Holding On: Ethical Dilemmas After Birth

 The ethical dilemmas do not end when prenatal testing has normal outcomes. Some babies are born prematurely; others have so many problems their very survival is questionable. Approximately 10 percent of infants are born prematurely, and 1 percent of all infants have significant congenital malformations.

Photo by Jonathan Smith  Fetuses as young as 22 weeks occasionally do survive, but they face an uncertain future. "You're never exactly sure how mature a baby in that age range is," says Dr. Karl F. Schulze, associate professor of clinical pediatrics and acting director of the newborn intensive care unit. The uncertainty makes it difficult to determine which babies should receive aggressive treatment and which should be given only compassionate care. "The stakes are high," says Dr. Schulze. "A baby could grow up to be a perfectly normal college graduate or so severely retarded that he or she needs lifelong custodial care."

 Babies with an array of birth defects present the same difficulty. "You have to decide whether the congenital abnormalities can be corrected in a way that would allow the baby to function at an acceptable level," says Dr. Schulze. Often, physicians don't have a good precedent to follow, as each baby may have a unique combination of birth defects. "In general, if the brain is normal, we will respond with aggressive treatment to any array of physical deformities," says Dr. Schulze.
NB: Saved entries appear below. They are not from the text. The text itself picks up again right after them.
(* ===== verification/Crdt.v ===== *)
(** * The contract of [src/crdt/Crdt.ts]

    [Crdt] is the interface every replicated type implements: [merge], and the
    [equals] replicas are compared with.  [CrdtLaws] states the three laws the
    interface's comment requires, on the states [ok] accepts and up to
    [equals], which is coarser than equality.  They make the states a
    semilattice, so that what a replica holds depends on the set of states it
    merged only ([joined]). *)

From S2P Require Import Prelude Json.

Local Open Scope Z_scope.

Class Crdt (A : Type) := {
  crdt_merge : A → A → A;
  crdt_equals : A → A → bool;
}.

(** The laws, relative to the states [ok] a deployment produces. *)
Class CrdtLaws (A : Type) `{!Crdt A} (ok : A → Prop) := {
  crdt_equals_refl a : ok a → crdt_equals a a = true;
  crdt_equals_sym a b : ok a → ok b → crdt_equals a b = true → crdt_equals b a = true;
  crdt_equals_trans a b c : ok a → ok b → ok c →
    crdt_equals a b = true → crdt_equals b c = true → crdt_equals a c = true;
  crdt_merge_ok a b : ok a → ok b → ok (crdt_merge a b);
  crdt_merge_equals a a' b b' : ok a → ok a' → ok b → ok b' →
    crdt_equals a a' = true → crdt_equals b b' = true →
    crdt_equals (crdt_merge a b) (crdt_merge a' b') = true;
  crdt_idempotent a : ok a → crdt_equals (crdt_merge a a) a = true;
  crdt_commutative a b : ok a → ok b → crdt_equals (crdt_merge a b) (crdt_merge b a) = true;
  crdt_associative a b c : ok a → ok b → ok c →
    crdt_equals (crdt_merge (crdt_merge a b) c) (crdt_merge a (crdt_merge b c)) = true;
}.

(** When [equals] decides equality the laws are plain equations. *)
Lemma crdt_laws_of_eq {A} `{!Crdt A} (ok : A → Prop) :
  (∀ a b, crdt_equals a b = true ↔ a = b) →
  (∀ a b, ok a → ok b → ok (crdt_merge a b)) →
  (∀ a, ok a → crdt_merge a a = a) →
  (∀ a b, ok a → ok b → crdt_merge a b = crdt_merge b a) →
  (∀ a b c, ok a → ok b → ok c → crdt_merge (crdt_merge a b) c = crdt_merge a (crdt_merge b c)) →
  CrdtLaws A ok.
Proof.
  intros Heq Hok Hidem Hcomm Hassoc. split; try (intros; rewrite ?Heq in *); try (by subst); auto.
Qed.

(** Closes a goal that is one of the laws. *)
Ltac crdt_law :=
  first [assumption | apply crdt_equals_refl; first [done | by apply crdt_merge_ok] | by apply crdt_equals_sym
    | by eapply crdt_equals_trans; [..|eassumption|eassumption] | by apply crdt_merge_ok
    | by apply crdt_merge_equals | by apply crdt_idempotent | by apply crdt_commutative
    | by apply crdt_associative].

(** A type represented by another one inherits its laws. *)
Lemma crdt_laws_via {A B} `{!Crdt A, !Crdt B} (f : B → A) (ok : A → Prop) :
  CrdtLaws A ok →
  (∀ x y, f (crdt_merge x y) = crdt_merge (f x) (f y)) →
  (∀ x y, crdt_equals x y = crdt_equals (f x) (f y)) →
  CrdtLaws B (λ x, ok (f x)).
Proof.
  intros HA Hm He. split; intros; rewrite ?He, ?Hm in *.
  all: crdt_law.
Qed.

(** Two replicated values side by side. *)
#[export] Instance prod_crdt {A B} `{!Crdt A, !Crdt B} : Crdt (A * B) := {|
  crdt_merge x y := (crdt_merge x.1 y.1, crdt_merge x.2 y.2);
  crdt_equals x y := crdt_equals x.1 y.1 && crdt_equals x.2 y.2;
|}.

#[export] Instance prod_crdt_laws {A B} `{!Crdt A, !Crdt B} (okA : A → Prop) (okB : B → Prop) :
  CrdtLaws A okA → CrdtLaws B okB → CrdtLaws (A * B) (λ x, okA x.1 ∧ okB x.2).
Proof.
  intros HA HB. split; intros; destruct_and?; cbn in *; rewrite ?andb_true_iff in *; destruct_and?; split.
  all: crdt_law.
Qed.

(** ** Maps of replicated values

    The map types keep, under an identity string, the caller's key and a
    replicated value; [merge] keeps its own key and merges the values. *)

Section entries.
Context {K A : Type} `{!Crdt A}.

Definition merge_entry (ours : option (K * A)) (theirs : K * A) : option (K * A) :=
  match ours with
  | None => Some theirs
  | Some (key, value) => Some (key, crdt_merge value theirs.2)
  end.

Definition merge_entries (ours theirs : gmap string (K * A)) : gmap string (K * A) :=
  foldl (λ next e, partial_alter (λ o, merge_entry o e.2) e.1 next) ours (map_to_list theirs).

Definition equals_entries (ours theirs : gmap string (K * A)) : bool :=
  map_equals (λ x y, crdt_equals x.2 y.2) ours theirs.

Definition entries_ok (ok : string → A → Prop) (m : gmap string (K * A)) : Prop :=
  ∀ i e, m !! i = Some e → ok i e.2.

#[export] Instance entries_crdt : Crdt (gmap string (K * A)) := {|
  crdt_merge := merge_entries;
  crdt_equals := equals_entries;
|}.

Lemma merge_entries_lookup m1 m2 i :
  merge_entries m1 m2 !! i =
    match m2 !! i with Some e => merge_entry (m1 !! i) e | None => m1 !! i end.
Proof. apply map_loop_lookup. Qed.

Lemma equals_entries_spec m1 m2 :
  equals_entries m1 m2 = true ↔
    ∀ i, option_Forall2 (λ x y : K * A, crdt_equals x.2 y.2 = true) (m1 !! i) (m2 !! i).
Proof. apply map_equals_spec. Qed.

(** Reads two maps at one identity. *)
Ltac at_identity i :=
  rewrite ?equals_entries_spec in *; rewrite ?merge_entries_lookup in *;
  repeat match goal with
  | H : ∀ _, option_Forall2 _ _ _ |- _ => specialize (H i)
  | H : ∀ _ _, _ = Some _ → _ |- _ => specialize (H i)
  end;
  repeat match goal with H : context [?m !! i] |- _ => revert H end;
  repeat match goal with |- context [?m !! i] => destruct (m !! i) as [[? ?]|] end;
  intros;
  repeat match goal with
  | H : ∀ _, Some _ = Some _ → _ |- _ => specialize (H _ eq_refl); cbn in H
  | H : ∀ _, None = Some _ → _ |- _ => clear H
  | H : option_Forall2 _ _ _ |- _ => inversion H; subst; clear H
  end; cbn in *; simplify_eq/=.

(** The laws of the values, taken at every identity. *)
#[export] Instance entries_crdt_laws (ok : string → A → Prop) :
  (∀ i, CrdtLaws A (ok i)) → CrdtLaws (gmap string (K * A)) (entries_ok ok).
Proof.
  intros HA. split; cbn; unfold entries_ok;
    [intros; apply equals_entries_spec; intros i; at_identity i
    |intros; apply equals_entries_spec; intros i; at_identity i
    |intros; apply equals_entries_spec; intros i; at_identity i
    |intros a b Ha Hb i e He; at_identity i
    |intros; apply equals_entries_spec; intros i; at_identity i..];
    try done; (apply Some_Forall2 || apply None_Forall2 || idtac); cbn; crdt_law.
Qed.

(** ** Decoding an encoded map

    [f] is the body of a decoder's loop; when it files every encoded entry of
    [m] back under its id, or rejects it, the loop rebuilds [m] or throws. *)
Lemma decode_encoded_entries (f : gmap string (K * A) → string * json → result CrdtError (gmap string (K * A)))
    (enc : K * A → json) (P : K * A → Prop) `{!∀ e, Decision (P e)} (m : gmap string (K * A)) :
  (∀ acc id e, m !! id = Some e → f acc (id, enc e) =
     if decide (P e) then Ok (partial_alter (λ o, merge_entry o e) id acc) else Err CrdtDecodeError) →
  (wire ← safeEntries ((λ e, (e.1, enc e.2)) <$> map_to_list m); for_of f wire ∅) =
    if decide ((Z.of_nat (size m) ≤ MAX_CRDT_ENTRIES ∧ "__proto__" ∉ dom m) ∧ map_Forall (λ _, P) m)
    then Ok m else Err CrdtDecodeError.
Proof.
  intros Hf. rewrite safeEntries_table.
  assert (∀ acc e, e ∈ map_to_list m → f acc (e.1, enc e.2) =
     if decide (P e.2) then Ok (partial_alter (λ o, merge_entry o e.2) e.1 acc) else Err CrdtDecodeError)
    as Hround by (intros acc [id e] Hid%elem_of_map_to_list; by apply Hf).
  destruct (decide (_ ∧ map_Forall _ _)) as [[Hsize Hall]|Hfits].
  - rewrite decide_True by done. cbn [mbind result_bind]. rewrite for_of_fmap.
    rewrite (for_of_foldl _ (λ acc e, partial_alter (λ o, merge_entry o e.2) e.1 acc)).
    + f_equal. apply map_eq. intros i. transitivity (merge_entries ∅ m !! i); [done|].
      rewrite merge_entries_lookup, lookup_empty. by destruct (m !! i).
    + intros acc [id e] He. rewrite Hround by done. rewrite decide_True; [done|].
      apply elem_of_map_to_list in He. by apply (Hall id e).
  - case_decide as Hsize; [|done]. cbn [mbind result_bind]. rewrite for_of_fmap.
    apply for_of_error.
    + intros acc e He. rewrite Hround by done. case_decide; [right; by eexists|by left].
    + assert (¬ map_Forall (λ _, P) m) as Hn by tauto.
      apply map_not_Forall in Hn as (id & e & Hid & Hn); [|apply _].
      exists (id, e). split; [by apply elem_of_map_to_list|].
      intros acc. rewrite Hround by by apply elem_of_map_to_list. by rewrite decide_False.
Qed.
End entries.

(** ** Replicas as a semilattice

    The states that satisfy [ok], with [equals] as their equivalence. *)

Section semilattice.
Context {A : Type} `{!Crdt A} {ok : A → Prop} `{!CrdtLaws A ok}.

Definition state : Type := { a : A | ok a }.
Implicit Types s t u : state.

#[export] Instance state_equiv : Equiv state := λ s t, crdt_equals (`s) (`t) = true.

#[export] Instance state_equivalence : Equivalence (≡@{state}).
Proof.
  split.
  - intros [a Ha]. by apply crdt_equals_refl.
  - intros [a Ha] [b Hb]. by apply crdt_equals_sym.
  - intros [a Ha] [b Hb] [c Hc]. by apply crdt_equals_trans.
Qed.

Definition merge s t : state :=
  exist _ (crdt_merge (`s) (`t)) (crdt_merge_ok _ _ (proj2_sig s) (proj2_sig t)).

#[export] Instance merge_proper : Proper ((≡) ==> (≡) ==> (≡)) merge.
Proof. intros [] [] ? [] [] ?. by apply crdt_merge_equals. Qed.
#[export] Instance merge_comm : Comm (≡) merge.
Proof. intros [] []. by apply crdt_commutative. Qed.
#[export] Instance merge_assoc : Assoc (≡) merge.
Proof. intros [] [] []. symmetry. by apply crdt_associative. Qed.
#[export] Instance merge_idemp : IdemP (≡) merge.
Proof. intros []. by apply crdt_idempotent. Qed.

(** The order of the semilattice: [t] has seen everything [s] has. *)
Definition below s t : Prop := merge s t ≡ t.

#[export] Instance below_proper : Proper ((≡) ==> (≡) ==> iff) below.
Proof. intros s s' Hs t t' Ht. unfold below. by rewrite Hs, Ht. Qed.

#[export] Instance below_preorder : PreOrder below.
Proof.
  split.
  - intros s. apply (idemp merge).
  - intros s t u Hst Htu. unfold below in *. by rewrite <-Htu, (assoc merge), Hst.
Qed.

Lemma below_antisym s t : below s t → below t s → s ≡ t.
Proof. unfold below. intros Hst Hts. by rewrite <-Hst, (comm merge), Hts. Qed.

Lemma below_merge_l s t : below s (merge s t).
Proof. unfold below. by rewrite (assoc merge), (idemp merge). Qed.

Lemma below_merge_r s t : below t (merge s t).
Proof. rewrite (comm merge). apply below_merge_l. Qed.

Lemma merge_least s t u : below s u → below t u → below (merge s t) u.
Proof. unfold below. intros Hs Ht. by rewrite <-(assoc merge), Ht. Qed.

(** The state of a replica that started in [s] and merged [l] in order. *)
Definition joined (s : state) (l : list state) : state := foldl merge s l.

Lemma joined_snoc s l t : joined s (l ++ [t]) = merge (joined s l) t.
Proof. unfold joined. by rewrite foldl_app. Qed.

Lemma joined_start s l : below s (joined s l).
Proof.
  unfold joined. revert s. induction l as [|t l IH]; intros s; [done|].
  cbn. transitivity (merge s t); [apply below_merge_l|apply IH].
Qed.

Lemma joined_member s l t : t ∈ l → below t (joined s l).
Proof.
  unfold joined. revert s. induction l as [|x l IH]; intros s Ht; [by apply elem_of_nil in Ht|].
  cbn. apply elem_of_cons in Ht as [->|Ht]; [|by apply IH].
  transitivity (merge s x); [apply below_merge_r|apply joined_start].
Qed.

Lemma joined_least s l u : below s u → (∀ t, t ∈ l → below t u) → below (joined s l) u.
Proof.
  unfold joined. revert s. induction l as [|x l IH]; intros s Hs Hl; [done|].
  cbn. apply IH; [apply merge_least; [done|]|]; set_solver.
Qed.

(** Order, duplication and grouping of what was merged do not matter. *)
Lemma joined_subset s l k : l ⊆ k → below (joined s l) (joined s k).
Proof.
  intros Hlk. apply joined_least; [apply joined_start|]. intros t Ht. apply joined_member, Hlk, Ht.
Qed.

Lemma joined_same s l k : l ⊆ k → k ⊆ l → joined s l ≡ joined s k.
Proof. intros ??. by apply below_antisym; apply joined_subset. Qed.

Lemma joined_merge s l k : merge (joined s l) (joined s k) ≡ joined s (l ++ k).
Proof.
  apply below_antisym.
  - apply merge_least; apply joined_subset; set_solver.
  - apply joined_least.
    + transitivity (joined s l); [apply joined_start|apply below_merge_l].
    + intros t [Ht|Ht]%elem_of_app.
      * transitivity (joined s l); [by apply joined_member|apply below_merge_l].
      * transitivity (joined s k); [by apply joined_member|apply below_merge_r].
Qed.

End semilattice.
Arguments state {A} ok.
 "The frustrating thing about ethical decision-making is that it requires such a sophisticated understanding of biology and medicine that it's often difficult for us to educate parents," he says. "For instance, both 22- and 25-week-old babies are just small babies in the eyes of parents. But the differences in the complications that might befall them are such that it takes a fairly sophisticated biologist to understand them." Generally, babies have a much better chance of survival at 25 weeks than they do at 22.

 The decision to treat a premature baby--or not--cannot be made in a vacuum, Dr. Schulze points out. If there are other healthy children in the family, that may need to be taken into account, he says. And, sad to say, financial considerations are always lurking in the background: The average cost of treating a baby who weighs less than 1.5 pounds is about $250,000, and the hospital stay often exceeds 100 days. "Is this the proper allocation of our ever-diminishing health care dollars?" asks Dr. Schulze. Although insurance may cover much of the cost, parents may still be left with huge medical bills.

 Then there is the situation in which a baby is born to a mother who is HIV-positive. The baby's HIV status may not be known until the baby is several months old. If that baby has congenital abnormalities, should aggressive treatment be the course?

 "There's no wrong answer and no right answer, even if you treat the baby and he or she then dies four years later from AIDS," says Dr. Schulze. "One question that may be asked in these situations--and probably is not asked enough--is if this was your child or grandchild, what would you recommend?"

 Society has not discussed the admittedly highly sensitive issue of whether age and weight limits should be set to determine which babies receive treatment and which are allowed to die, says Dr. Stephen Brown, co-director of the division of clinical genetics, assistant professor of obstetrics and gynecology, and director of the DNA diagnostic laboratory. "Babies born prematurely get an unbelievable amount of public resources spent on them. A baby born at 30 weeks costs society between one-quarter and one-half a million dollars. And large numbers of them will end up with a neurological impairment. At this point, the decision-making is technology-driven, and efforts to make decisions on moral and ethical grounds are so divisive that they are usually not discussed." At CPMC, parents are always included in the process of deciding whether a baby should be treated.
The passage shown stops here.